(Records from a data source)
(* ===== verification/TokenCache.v ===== *)
(** * The tokens of a run (crates/gitzero-agent, executor.rs)

    [RunRepositoryAccess]: the tokens a run holds, by repository and by set of
    permissions, until they expire.  Every token from the control plane is
    registered as a mask before it is handed out.  The answers of the client of
    [RepositoryAccess] are arguments; a lock is held while an answer is awaited,
    so each method is one step. *)

From S2P Require Import Prelude RustStr OrdMap Instances Workflow Permissions Masking Protocol ProblemMatcher.
From S2P Require Import MatcherRegistry WorkflowCommands WorkflowCommandsProps RepositoryAccess.

Definition MAX_REPOSITORY_TOKENS_PER_RUN : nat := 256.
Definition MAX_WORKFLOW_TOKEN_SCOPES_PER_RUN : nat := 256.
Definition MAX_MANAGED_SECRETS_PER_JOB : nat := 300.
Definition MAX_MANAGED_SECRET_BYTES : Z := 48 * 1024.

#[export] Instance RepositoryTokenPurpose_countable : Countable RepositoryTokenPurpose.
Proof.
  refine (inj_countable' (λ p, match p with Source => 0 | Environment => 1 | SharedSource => 2 | Checkout => 3 end)
    (λ n, match n with 0 => Source | 1 => Environment | 2 => SharedSource | _ => Checkout end) _). by intros [].
Defined.

(** [BTreeMap<PlannedPermissions, _>] *)
Notation permissions_key p := (p_read p, p_write p).

#[export] Instance PlannedPermissions_eq_dec : EqDecision PlannedPermissions.
Proof. solve_decision. Defined.

Definition repository_access_key (owner repository : string) : string :=
  to_ascii_lowercase (owner +:+ "/" +:+ repository).

Section access.
Context `{CL : CaptureLib}.
(** [STANDARD.encode] *)
Context (base64 : string → string).

Record RunRepositoryAccess := mkAccess {
  ra_tokens : gmap (RepositoryTokenPurpose * string) ExpiringToken;
  ra_workflow_tokens : gmap (gset string * gset string) ExpiringToken;
  ra_commands : WorkflowCommandProcessor;
}.

#[export] Instance RunRepositoryAccess_updatable : Updatable RunRepositoryAccess := λ s,
  mkAccess (ra_tokens s) (ra_workflow_tokens s) (ra_commands s).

:: EXERCISE BRIEF ::
All lines in the data that contain the word "SharedSource" should be copied.

:: REPLY TO THE EXERCISE ::
  refine (inj_countable' (λ p, match p with Source => 0 | Environment => 1 | SharedSource => 2 | Checkout => 3 end)
    (λ n, match n with 0 => Source | 1 => Environment | 2 => SharedSource | _ => Checkout end) _). by intros [].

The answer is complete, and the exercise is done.